-- Opening Marker --

(** The report and the error are both returned when the quote verifies
    with a TCB that is not up to date. *)
Definition ValidateSignedQuote (quote : bytes) : res (option SGXReport * option error) :=
  let '(report, err) := VerifyRemoteReport quote in
  if bool_decide (is_Some err) && bool_decide (Data report = []) then Ok (None, err)
  else
    productId ← LittleEndian_Uint16 (ProductID report);
    mret (Some {| sr_Data := hex_EncodeToString (Data report);
                  sr_ProductID := productId;
                  sr_SecurityVersion := SecurityVersion report;
                  sr_Debug := rep_Debug report;
                  sr_UniqueID := hex_EncodeToString (UniqueID report);
                  sr_SignerID := hex_EncodeToString (SignerID report);
                  sr_TCBStatus := TCBStatus_String (TCBStatus report);
                  sr_TCBAdvisories := TCBAdvisories report;
                  sr_TCBAdvisoriesErr := match TCBAdvisoriesErr report with
                                         | Some e => Error e | None => [] end |}, err).
End enclave.

(** ** Documented behaviour of the libraries *)

(** The fields a configuration fixes about an enclave. *)
Definition identity_ok (r : Report) (config : EnclaveConfig) : Prop :=
  LittleEndian_Uint16 (ProductID r) = Ok (ProductId config) ∧
  SecurityVersion r ∈ SecurityVersions config ∧
  rep_Debug r = Debug config ∧
  hex_EncodeToString (SignerID r) = SignerId config.

(** On a platform whose TCB is up to date a quote verifies, and its report
    has the given data (at most 64 bytes, padded with zeros) and the
    identity of the enclave that asked for it. *)
Class EnclaveLaws (E : Type) `{EnclaveLib E} (this : Report) :=
  quote_verifies data e quote e' : (length data ≤ 64)%nat →
    GetRemoteReport data e = (Ok quote, e') →
    ∃ r, VerifyRemoteReport quote = (r, None) ∧
      Data r = data ++ replicate (64 - length data) x00 ∧
      ProductID r = ProductID this ∧ SecurityVersion r = SecurityVersion this ∧
      rep_Debug r = rep_Debug this ∧ SignerID r = SignerID this.

(** A certificate parses to what its template and key say: its extensions
    are the standard ones followed by the extra ones, and it is valid, as
    its own root, until [NotAfter]. *)
Class X509Laws (E : Type) `{X509Lib E} := {
  create_parse t priv e der e' :
    CreateCertificate t (Public priv) priv e = (Ok der, e') →
    ∃ c std, ParseCertificate der = Ok c ∧ cert_PublicKey c = Public priv ∧
      cert_Extensions c = std ++ ExtraExtensions t ∧
      Forall (λ ex, ¬ is_quote ex) std ∧
      ∀ now, now ≤ NotAfter t → Verify_self c now = None
}.

(** ** Lemmas *)

Lemma VerifyReport_ok report config : VerifyReport report config = Ok tt ↔ identity_ok report config.
Proof.
  unfold VerifyReport, identity_ok.
  destruct (LittleEndian_Uint16 (ProductID report)) as [p|err|pn]; simpl; [|naive_solver..].
  destruct (p =? ProductId config) eqn:E1; simpl; [apply Z.eqb_eq in E1; subst p|apply Z.eqb_neq in E1; naive_solver].
  case_bool_decide; simpl; [|naive_solver].
  destruct (Debug config), (rep_Debug report); simpl; try naive_solver.
  all: case_bool_decide; simpl; naive_solver.
Qed.

(**  [VerifyReport] never panics on a report whose product id has two
    bytes; it accepts exactly the reports with the configured product id, a
    configured security version, the configured debug flag and the
    configured signer, and otherwise reports the first of the four that
    differs. *)
Theorem VerifyReport_spec (report : Report) (config : EnclaveConfig) :
  (2 ≤ length (ProductID report))%nat →
  ∃ pid, LittleEndian_Uint16 (ProductID report) = Ok pid ∧
  match VerifyReport report config with
  | Ok _ => identity_ok report config
  | Err (ErrString msg) =>
      (pid ≠ ProductId config ∧ HasPrefix msg ($"productId ") = true) ∨
      (pid = ProductId config ∧ SecurityVersion report ∉ SecurityVersions config ∧
       HasPrefix msg ($"SecurityVersion ") = true) ∨
      (pid = ProductId config ∧ SecurityVersion report ∈ SecurityVersions config ∧
       rep_Debug report ≠ Debug config ∧ HasPrefix msg ($"debug=") = true) ∨
      (pid = ProductId config ∧ SecurityVersion report ∈ SecurityVersions config ∧
       rep_Debug report = Debug config ∧
       hex_EncodeToString (SignerID report) ≠ SignerId config ∧
       HasPrefix msg ($"SignerId ") = true)
  | _ => False
  end.
Proof.
  intros Hlen.
  assert (∃ pid, LittleEndian_Uint16 (ProductID report) = Ok pid) as [pid Hp].
  { destruct (ProductID report) as [|a [|b l]]; simpl in Hlen; try lia. eauto. }
  exists pid. split; [done|]. pose proof (VerifyReport_ok report config) as Hok.
  assert (∀ p s, HasPrefix (p ++ s) p = true) as HP.
  { intros p s. apply bool_decide_eq_true. by apply prefix_app_r. }
  unfold VerifyReport in *. rewrite Hp in *. cbn [mbind res_bind negb Bool.eqb] in *.
  destruct (pid =? ProductId config) eqn:E1; cbn [mbind res_bind negb Bool.eqb] in *;
    [apply Z.eqb_eq in E1|apply Z.eqb_neq in E1; left; split; [done|apply HP]].
  case_bool_decide; cbn [mbind res_bind negb Bool.eqb] in *; [|right; left; split_and!; [done..|apply HP]].
  destruct (Debug config) eqn:ED, (rep_Debug report) eqn:ER; cbn [mbind res_bind negb Bool.eqb] in *.
  2,3: right; right; left; split_and!; try done; apply HP.
  all: case_bool_decide; cbn [mbind res_bind negb Bool.eqb] in *; [by apply Hok|].
  all: right; right; right; split_and!; try done; apply HP.
Qed.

-- Closing Marker --

▶ [Instructions for the task] Using the material above, gather every line that includes "assert".

▶ [Exercise solution]
  assert (∃ pid, LittleEndian_Uint16 (ProductID report) = Ok pid) as [pid Hp].
  assert (∀ p s, HasPrefix (p ++ s) p = true) as HP.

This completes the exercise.